Un silence anxieux s’abattit sur la clairière, chacune envisageant le pire pour ce qu’il était advenu des occupants de cette tente.

“Bon” dit finalement Angélique, “on appelle du renf-”

Elle fut coupée par un couinement strident venant de plus profondément dans la forêt. Mathurine sursauta alors que ses trois collègues sortirent leurs armes.

“Bordel qu’est-ce que c’était que ce truc ?”

“Un des machins dont j’avais pas le droit de vous parler. En formation les filles !”

Les quatre gendastres se mirent dos à dos, pistolet au poing, tenant en joue les fourrés alentours. Soudain, Mathurine aperçut un objet sur le sol. Des lunettes de vue, un indice qu’elle avait manqué ! Si seulement elle pouvait les atteindre…
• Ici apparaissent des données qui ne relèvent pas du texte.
(** * AI Chat Bridge OCR: a shallow embedding of the relay pipeline

    The Python sources embedded here are
    - [src/gui/main_window.py]  (the bridge loop, change detection, reply
      extraction),
    - [src/core/ocr_processor.py] (text extraction with two engines),
    - [src/core/auto_typer.py] (message cleaning and delivery),
    - [src/core/conversation_manager.py] (the persistent message store),
    - [src/core/config_manager.py] (reading and writing dotted keys),
    - [src/core/screen_capture.py] (the check of a region),
    - [src/gui/region_selector_window.py] (the region a drag selects).

    A Python [str] is a sequence of Unicode code points, so it is modelled
    as a list of [N].  Character classes of ASCII code points are written
    out; those of the other code points come from a table that every
    definition takes as a parameter. *)

From Stdlib Require Import String Ascii QArith SpecFloat.
From stdpp Require Import base numbers list gmap.

Local Open Scope N_scope.

(** ** Python strings *)

Module Py.

Definition str := list N.

(** An ASCII literal as a Python string. *)
Definition lit (s : string) : str :=
  List.map N_of_ascii (list_ascii_of_string s).

(** What the Unicode database decides for code points above 127. *)
Record UnicodeTables := {
  uni_isspace : N → bool;
  uni_isword : N → bool;
  uni_isdigit : N → bool;
  (* lower-casing of one character, given the text before and after it
     (the final-sigma rule looks at both) *)
  uni_lower : str → N → str → str
}.

(** Tables under which no code point above 127 is white space, a word
    character or a digit, and lower-casing leaves them alone. *)
Definition plain_tables : UnicodeTables :=
  {| uni_isspace := λ _, false;
     uni_isword := λ _, false;
     uni_isdigit := λ _, false;
     uni_lower := λ _ c _, [c] |}.

Definition is_ascii (c : N) : bool := c <? 128.

Definition between (lo hi c : N) : bool := (lo <=? c) && (c <=? hi).

Definition NL : N := 10.
Definition TAB : N := 9.
Definition BS : N := 8.
Definition SP : N := 32.

Section WithTables.
Variable U : UnicodeTables.

(** [str.isspace] on one character, which is also the class [\s] of [re]:
    TAB, LF, VT, FF, CR, the separators 0x1c to 0x1f and the space. *)
Definition isspace (c : N) : bool :=
  if is_ascii c then between 9 13 c || between 28 31 c || (c =? 32)
  else uni_isspace U c.

(** The class [\w] of [re] on one character. *)
Definition isword (c : N) : bool :=
  if is_ascii c
  then between 48 57 c || between 65 90 c || between 97 122 c || (c =? 95)
  else uni_isword U c.

Definition isdigit_char (c : N) : bool :=
  if is_ascii c then between 48 57 c else uni_isdigit U c.

(** [s.isdigit()]: at least one character and all of them digits. *)
Definition isdigit (s : str) : bool :=
  match s with
  | [] => false
  | _ => forallb isdigit_char s
  end.

Fixpoint lstrip (s : str) : str :=
  match s with
  | [] => []
  | c :: r => if isspace c then lstrip r else s
  end.

Definition rstrip (s : str) : str := rev (lstrip (rev s)).

(** [s.strip()] *)
Definition strip (s : str) : str := rstrip (lstrip s).

(** [s.lower()]: ASCII capitals move down by 32, other ASCII characters
    stay, the rest is looked up with its context. *)
Fixpoint lower_from (before s : str) : str :=
  match s with
  | [] => []
  | c :: r =>
      (if is_ascii c then [if between 65 90 c then c + 32 else c]
       else uni_lower U before c r)
      ++ lower_from (before ++ [c]) r
  end.

Definition lower (s : str) : str := lower_from [] s.

(** [s.split()]: the maximal runs of characters that are not white space. *)
Fixpoint split_ws_go (cur : str) (s : str) : list str :=
  match s with
  | [] => match cur with [] => [] | _ => [rev cur] end
  | c :: r =>
      if isspace c
      then match cur with
           | [] => split_ws_go [] r
           | _ => rev cur :: split_ws_go [] r
           end
      else split_ws_go (c :: cur) r
  end.

Definition split_ws (s : str) : list str := split_ws_go [] s.

(** [re.sub(r'\s+', ' ', s)]: every maximal run of white space becomes one
    space. *)
Fixpoint collapse_ws_go (in_run : bool) (s : str) : str :=
  match s with
  | [] => []
  | c :: r =>
      if isspace c
      then (if in_run then collapse_ws_go true r
            else SP :: collapse_ws_go true r)
      else c :: collapse_ws_go false r
  end.

Definition collapse_ws (s : str) : str := collapse_ws_go false s.

End WithTables.

(** [s.split(sep)] for a one-character separator: always at least one
    piece. *)
Fixpoint split_on (sep : N) (s : str) : list str :=
  match s with
  | [] => [[]]
  | c :: r =>
      if c =? sep then [] :: split_on sep r
      else match split_on sep r with
           | [] => [[c]]
           | p :: ps => (c :: p) :: ps
           end
  end.

(** [sep.join(parts)] *)
Fixpoint join (sep : str) (parts : list str) : str :=
  match parts with
  | [] => []
  | [p] => p
  | p :: ps => p ++ sep ++ join sep ps
  end.

Fixpoint prefix_b (p s : str) : bool :=
  match p, s with
  | [], _ => true
  | _ :: _, [] => false
  | a :: p', b :: s' => (a =? b) && prefix_b p' s'
  end.

(** [s.startswith(p)] and [s.endswith(p)] *)
Definition startswith (s p : str) : bool := prefix_b p s.
Definition endswith (s p : str) : bool := prefix_b (rev p) (rev s).

(** [needle in hay] on strings. *)
Fixpoint contains (needle hay : str) : bool :=
  prefix_b needle hay ||
  match hay with
  | [] => false
  | _ :: r => contains needle r
  end.

(** [c in s] for one character. *)
Definition has_char (c : N) (s : str) : bool := existsb (N.eqb c) s.

(** [x in l] for a list of strings. *)
Definition str_in (x : str) (l : list str) : bool :=
  existsb (λ y, bool_decide (x = y)) l.

(** [s[:n]], also for a negative bound. *)
Definition slice_to (n : Z) (s : str) : str :=
  if (0 <=? n)%Z then List.firstn (Z.to_nat n) s
  else List.firstn (length s - Z.to_nat (- n))%nat s.

(** [len(s)] of a string and [len(l)] of a list. *)
Definition len (s : str) : Z := Z.of_nat (length s).
Definition len_list {A} (l : list A) : Z := Z.of_nat (length l).

Definition is_empty (s : str) : bool :=
  match s with [] => true | _ => false end.

(** [l.sort(key=len, reverse=True)]: longest first, and lines of one
    length stay in the order they had (the sort is stable). *)
Fixpoint insert_by_len (x : str) (l : list str) : list str :=
  match l with
  | [] => [x]
  | y :: r =>
      if (length y <=? length x)%nat then x :: l
      else y :: insert_by_len x r
  end.

Fixpoint sort_by_len_desc (l : list str) : list str :=
  match l with
  | [] => []
  | x :: r => insert_by_len x (sort_by_len_desc r)
  end.

(** Does [s.encode('utf-8')] return?  It raises [UnicodeEncodeError]
    exactly when the string holds a surrogate code point, U+D800 to
    U+DFFF. *)
Definition is_surrogate (c : N) : bool := between 0xd800 0xdfff c.

Definition encodes (s : str) : bool := negb (existsb is_surrogate s).


End Py.

(** ** [AutoTyper]: delivery of a message into a screen region

    The calls into [pyautogui] and [pyperclip] are recorded, in order, in
    the state; whether the n-th call raises is the environment's choice,
    and so are the random click offsets.  A call is recorded also when it
    raises.  Pauses ([time.sleep]) leave no mark on the target and are not
    recorded; their lengths are not negative (the typing delays are the
    defaults of [__init__]), so that no pause raises. *)

Module AutoTyper.
Import Py.

Inductive call :=
| Click (x y : Z)
| Press (key : string)
| Hotkey (k1 k2 : string)
| Write (c : N)
| ClipboardPaste
| ClipboardCopy (s : str).

Record Env := {
  raises : nat → bool;   (* does the n-th call raise? *)
  rand : nat → Z         (* the n-th random draw *)
}.

Record Gui := {
  calls : list call;     (* oldest first *)
  clipboard : str;
  draws : nat
}.

Record Config := {
  use_clipboard : bool;          (* typing.use_clipboard, default True *)
  max_message_length : Z         (* typing.max_message_length, default 2000 *)
}.

Definition default_config : Config :=
  {| use_clipboard := true; max_message_length := 2000 |}.

(** A computation that may raise: [None] is a raised exception. *)
Definition M (A : Type) : Type := Gui → option A * Gui.

#[export] Instance M_ret : MRet M := λ A a g, (Some a, g).

#[export] Instance M_bind : MBind M := λ A B k m g,
  match m g with
  | (Some a, g') => k a g'
  | (None, g') => (None, g')
  end.

(** [try: m except Exception: h] *)
Definition try_except {A} (m : M A) (h : M A) : M A :=
  λ g, match m g with
       | (Some a, g') => (Some a, g')
       | (None, g') => h g'
       end.

Section WithEnv.
Variable U : UnicodeTables.
Variable E : Env.

Definition effect (c : call) (g : Gui) : Gui :=
  match c with
  | ClipboardCopy s =>
      {| calls := calls g; clipboard := s; draws := draws g |}
  | _ => g
  end.

Definition record_call (c : call) (g : Gui) : Gui :=
  {| calls := calls g ++ [c]; clipboard := clipboard g; draws := draws g |}.

(** One call into the injection library. *)
Definition do_call (c : call) : M unit :=
  λ g, if raises E (length (calls g)) then (None, record_call c g)
       else (Some (), effect c (record_call c g)).

(** [pyperclip.paste()] *)
Definition paste : M str :=
  do_call ClipboardPaste;; ((λ g, (Some (clipboard g), g)) : M str).

(** [random.randint(lo, hi)] *)
Definition randint (lo hi : Z) : M Z :=
  λ g, (Some (lo + rand E (draws g) `mod` (hi - lo + 1))%Z,
        {| calls := calls g; clipboard := clipboard g;
           draws := S (draws g) |}).

(** [self.special_keys] *)
Definition special_keys (c : N) : option string :=
  if c =? NL then Some "enter"%string
  else if c =? TAB then Some "tab"%string
  else if c =? BS then Some "backspace"%string
  else None.

(** The class [[\x00-\x08\x0b\x0c\x0e-\x1f\x7f]]. *)
Definition is_control (c : N) : bool :=
  between 0 8 c || (c =? 11) || (c =? 12) || between 14 31 c || (c =? 127).

Definition is_cjk (c : N) : bool := between 0x4e00 0x9fff c.

(** [_clean_message(message)].  Its [except] branch is not modelled: with
    a string and an integer bound nothing in the body raises. *)
Definition _clean_message (cfg : Config) (message : str) : str :=
  let message := collapse_ws U message in
  let message := List.filter (λ c, negb (is_control c)) message in
  let max_length := max_message_length cfg in
  let message :=
    if (max_length <? len message)%Z
    then slice_to max_length message ++ lit "..."
    else message in
  strip U message.

(** [_can_use_clipboard(message)].  The test
    [chinese_chars > len(message) * 0.3] is on the exact product: for a
    length below 2^53 the double product compares with an integer the same
    way. *)
Definition _can_use_clipboard (message : str) : bool :=
  if (len message <? 20)%Z then false
  else if existsb (λ char, bool_decide (is_Some (special_keys char))) message
  then false
  else
    let chinese_chars := len (List.filter is_cjk message) in
    if (3 * len message <? 10 * chinese_chars)%Z then true
    else if (100 <? len message)%Z then true
    else false.

(** [int(v * 0.9)] and the like on an integer [v]: the product truncated
    towards zero. *)
Definition tenths (k v : Z) : Z := Z.quot (k * v) 10.

Definition click_positions (region : Z * Z * Z * Z) : list (Z * Z) :=
  let '(x, y, width, height) := region in
  [ (x + width `div` 2, y + tenths 9 height);
    (x + width `div` 2, y + tenths 8 height);
    (x + tenths 2 width, y + tenths 9 height);
    (x + tenths 8 width, y + tenths 9 height) ]%Z.

Definition click_once (pos : Z * Z) : M unit :=
  offset_x ← randint (-5) 5;
  offset_y ← randint (-3) 3;
  do_call (Click (fst pos + offset_x) (snd pos + offset_y));;
  do_call (Press "space");;
  do_call (Press "backspace").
“Lesaint qu’est-ce que vous foutez ?!” aboya Christine alors que Mathurine se baissait… sans voir la forme qui fonçait à travers les fourrés.

Il y eut un flash roux et le corps de l’adjudant fut emporté vers la gauche. Christine tourna la tête et vit l’horreur qui se déroulait devant ses yeux. Face à elles se trouvait une énorme créature rousse au ventre blanc vif, debout sur ses pattes arrières. Une immense queue touffue pareille à un arbre frétillait dans son dos. Elle avait des sabots au bout de ses membres crochus et sa tête était hideuse. Une gueule parcourue de dents énormes et chaotiques avec entre elles la tête de Mathurine qui se débattait faiblement. Il y eu un craquement sinistre et ses bras tombèrent mollement sur les cotés. La bête les fixait toujours, ses yeux noirs comme des billes d'onyx ne montrant aucune émotion alors que sa respiration saccadée révélait une excitation sauvage.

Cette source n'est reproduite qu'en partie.